» **Required work**: Give back only the lines in the records below from the one with "of a start it" to the one with "The last lemmas", both inclusive, word for word.

» **Records from a collection**:
(* ===== verification/Prelude.v ===== *)
(** * ApexScan backend: a verification development

    The program (src/backend/app) ingests market data of a few hundred NSE
    instruments over a broker's binary feed, keeps a versioned context per
    instrument, builds candles and session statistics from ticks, warms historical
    series from the provider, evaluates strategy plug-ins on every context and
    publishes deduplicated and ranked results, in process and over a Redis stream.
    Around that core stand the market universe, durable daily history, sector
    intelligence, the trading calendar with its monitor, and the services that
    start, supervise and stop it all.

    ** Parts, files and correspondence

    Shared ground:

    - [Prelude]: Python exceptions and results, [Decimal], stable sorting,
      bounded deques, insertion-ordered dictionaries, the tactics ([dec_order],
      [zbool], [split_ifs]) and the hint database [apex] used everywhere.
    - [DecimalContext]: arithmetic of 28 digits, half to even.  [PyNumber]:
      floats and the numbers Python reads from texts.  [FloatText]: their bytes and
      round trips.  [PyTime], [PyDate],
      [PyText]: instants and time zones, the civil calendar and ISO dates, texts of
      times and tables.
    - [MarketData]: schemas/market_data.py.  [Samples]: concrete data the witnesses
      evaluate.

    The market engine, market_engine:

    - [Timeframe], [Session] (session.py and historical/calendar_window.py),
      [Buckets], [Context] (context.py and historical/context.py).
    - [CandleEngine]: candle_engine.py and historical/reconciliation.py.
    - [SessionStatistics]: session_statistics.py.
    - [TickEngine]: tick_engine.py with state.py, validation.py, sequence.py,
      events.py and tick_diagnostics.py.
    - [Requirements], [Resampling] (with session_candles.py), [Coordinator]
      (source.py, cache.py, coordinator.py), [Planner] and [Warmup] (the two halves of
      service.py): the historical layer, market_engine/historical.
    - [CalendarDataset]: calendar_data/dataset.py.

    Strategies:

    - [Strategy]: strategies/*.py, the plug-in contract, value objects, registry.
    - [Calculators], [Implementations]: strategies/implementations and
      services/strategy_catalog.py.
    - [Lifecycle], [Emission], [Readiness], [StrategyManager], [Provisioning]:
      strategy_manager/*.py, the state machine, dedup with promotion and ranking,
      triggers with readiness gates, the manager with its requirement coordinator,
      and the interleavings of its commands.
    - [Scanner]: services/cross_instrument_scanner.py.
    - [PlanningReadiness]: strategy_readiness/*.py.

    Data around the engine:

    - [Universe], [UniverseStore], [UniversePromotion], [UniverseViews]:
      market_universe/*.py.
    - [History], [HistoryService]: market_history/*.py.
    - [Sector], [SectorMetrics], [SectorRanking]: market_intelligence/sector;
      [SectorShadow]: services/sector_intelligence.
    - [Ipc], [IpcPublisher], [IpcConsumer], [IpcSystem], [IpcReference]: market_ipc.

    The provider, adapters/dhan:

    - [DhanWire]: live.py with models.py and ltt_diagnostics.py, the binary feed.
    - [DhanNormalizer]: normalizer.py.
    - [DhanRest], [DhanFeed]: the two halves of adapter.py.
    - [CalendarParser]: calendar_monitor_parser.py.

    Services that run it:

    - [EventBus]: events/bus.py.
    - [Ingestion], [MarketRuntime]: services/market_runtime.py.
    - [SessionRefresh]: the three services/session_statistics_*.py.
    - [CalendarMonitor]: services/calendar_monitor.py and
      adapters/dhan/calendar_monitor_source.py.
    - [AppLifecycle]: core/lifecycle.py, adapters/base/provider_coordinator.py and
      services/dhan_runtime_composition.py.
    - [Evidence]: tools/session_ohlc_evidence; [EvidenceObserver]:
      services/session_ohlc_evidence_observer.py.

    ** How they interact

    [AppLifecycle] starts the provider and the runtime; [MarketRuntime] subscribes the
    clients to [EventBus] and starts [Ingestion], which hands every decoded datum of
    [DhanFeed] to [TickEngine.process]: [classify] accepts or rejects it, the session
    classifier stamps it, the candle engine and the session statistics absorb it, and a
    new [MarketContext] is published.  [StrategyManager.handle] receives that context
    and evaluates the running strategies; [Scanner], [SectorShadow] and
    [EvidenceObserver] are clients of the same bus, and [Ingestion] hands its data to the
    publisher of [IpcPublisher] as well.  Starting a strategy registers its
    requirements, pushes the union of live timeframes to the candle engine through the
    interface [LiveTimeframeSink], configures [SessionRefresh] through
    [RefreshControl], and warms history: [Planner] resolves the window, [Coordinator]
    loads and caches it (over [DhanRest] in production), [Warmup] assembles the context
    that [TickEngine]'s registry installs; the candle engine takes authoritative repairs
    through [reconcile].  The trading calendar of [Session] is projected from
    [CalendarDataset], which [CalendarMonitor] compares with a second source.

    State is passed explicitly: an operation takes the component's record and
    returns the new one, with [result] where it may raise.  Definitions keep the
    names of the source without the leading underscore; where Python needs one
    method and the model several, the pieces are mapped to the same method.

    ** Conventions

    - Instants, durations, dates and times are integers (microseconds since the
      epoch, days since the epoch, microseconds of the day); Python's range limits
      on years are modelled only where a text is read ([PyDate], [PyText]).  A
      [ZoneInfo] is a parameter with its two conversions; theorems that need more ask
      for [FixedOffset], which the deployed zone satisfies.  Durations that the source
      turns into float seconds are whole seconds in the cases the theorems state.
    - A finite [Decimal] is its rational value; strings are ASCII.
    - A pydantic constructor is [mk_*]; predicates such as [candle_valid] say what
      it guarantees.  Value objects built by the code from validated parts are
      written directly, with a lemma that the constructor would accept them
      ([promote_constructed]).
    - Foreign code is an argument: observer sinks, the historical source, the plug-ins'
      [evaluate], clock readings and random numbers, HTTP requests and sockets (a list
      of replies), SHA-256, [html.parser] (the events of a page), the JSON of pydantic
      and of the stores (an encoder and a decoder), directory order.  What is relied on
      is a named class, record or hypothesis: [FixedOffset], [VerifiedFetch],
      [LiveTimeframeSink], [RefreshControl], [JsonCodecLaws], [StateCodecLaws].
    - Asynchronous code is a step relation where tasks can interleave: the fetch
      coordinator ([coordinator_step]), the manager's commands with [start] split at its
      [await] ([manager_step]), the start and the shutdown of the runtime with every wait a
      step ([runtime_step]), concurrent refreshes and promotions, producers with the awaits
      of a consumer's polls ([ipc_step]), and the supervisor of a run, a state machine over
      what it waits for.  The operations of the live connection and its consumers
      ([feed_run]) and the start of the application are each one step.  Warm-up and repair
      treat their fetches through [VerifiedFetch], an order-independent answer per plan,
      and are not interleaved with ticks at their awaits.
    - File stores are maps from paths to contents, or names to inodes where hard links
      matter, with each system call a step.
    - Loops without a structural measure carry fuel, and each has its lemma that the fuel
      suffices, so no theorem is about an exhausted loop: [previous_fuel] (the days of the
      calendar coverage before the reference), [buckets_fuel] (the interval length over
      the bucket width), [capacity_fuel] (the lookback, since each session walked back adds
      at least one bucket), with [previous_loop_total], [buckets_loop_answers] and
      [capacity_loop_total]; framing consumes at least one byte of the message per packet,
      a partition of a request at least one day per window, the walk of required dates is
      bounded by the source's 3660 days, the next trading date by its fortnight, and a
      promotion ends within [promote_fuel] steps because the source bounds its retries.

    ** What is proved

    - Tick engine: the invariant of every reachable state, monotone event times,
      the exact trace of ordinals and versions, rejection without effect,
      independence of instruments, the previous close within a session, counters.
    - Candle engine: live candles refine the OHLC of the runs of same-bucket
      ticks, the representation invariant, exact interval volume, taint after a
      continuity loss, exactness and idempotence of reconciliation, live data
      never authoritative, timeframe changes.
    - Session statistics: monotonicity, provenance, completeness on good feeds; what a
      refresh stages and that refreshes keep their cadence under any interleaving.
    - Calendar and buckets: the classifier's table, previous trading days without
      a gap, tiling and agreement of the two bucket functions; which datasets are
      accepted and what they project; a rendered holiday table is read back, comparison
      with the dataset is exact, and the monitor runs once a day.
    - Historical layer: the union of requirements, exact aggregation and
      reconstruction, base selection, one session candle per date, bounded and
      deduplicated loading, authoritative cache hits, progress, verification,
      sufficiency of resolved windows, assembly and repair.
    - Strategy layer: the lifecycle graph, exact emission per policy, ranking,
      ordered readiness gates, one evaluation cycle, requirements that follow
      the lifecycle under every interleaving, accuracy of the calculators against the
      exact formulas, soundness of the catalogue, the scanner's state as a reading of its
      event log, and the verdicts of planning readiness.
    - Universe and history: canonical content, differences, resolution, promotions that
      never share a version or show an incomplete file, the store as a map to the first
      bar, coverage and idempotent backfill.
    - Sector intelligence: one primary sector per date, metrics and ranking, evaluation
      that never fails and accounts for every fresh observation once.
    - Inter-process stream: whatever faults occur every published event is unread, pending,
      applied or refused for another date or universe version, applied at most once within
      the deduplication window, and a poll without faults leaves none behind; the reference
      state is recovered after a restart.
    - Provider: framing and decoding invert the wire format, exact universes, payloads
      entry by entry, a range loaded in windows that tile it, fan-out to every consumer of
      exactly the events it asks for, and reconnects that restore every subscription.
    - Services: the engine has processed exactly the data received, a run that ends is
      retried within the bound of its back-off, a shutdown leaves nothing behind but a task
      of a start it overtook, a failed start is cleaned up and readiness is reported as
      probed.
    - Session evidence: a wire price keeps its bytes, each verdict is given to exactly the
      records that deserve it, combination, and an observer that never accepts and meets
      its deadlines.

    The last lemmas of many files record a comment of the source that promises more than
    the code does, or a behaviour the code does not intend.

    ** Not modelled

    - Order-book depth, the health and subscription schemas of market_data.py: no modelled
      component reads them.
    - Settings and their environment parsing (except the session texts of
      [CalendarDataset]), logging, the HTTP interface with its response schemas, databases,
      migrations and the Redis client: configuration of, and calls into, libraries.
    - The constructors that only wire components together, and the frozen copies of
      metrics records.
    - The command line of the evidence tool, and the rendering of its records with the
      redaction of secrets: text output of modelled values.
    - The token exchange of the provider and deployment tooling (deploy/): calls of
      external processes and services. *)
From Stdlib Require Export ZArith QArith Qcanon Lqa Lia.
From stdpp Require Export base numbers gmap strings pretty sorting list.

» **Exercise response**:
      of a start it overtook, a failed start is cleaned up and readiness is reported as
      probed.
    - Session evidence: a wire price keeps its bytes, each verdict is given to exactly the
      records that deserve it, combination, and an observer that never accepts and meets
      its deadlines.

    The last lemmas of many files record a comment of the source that promises more than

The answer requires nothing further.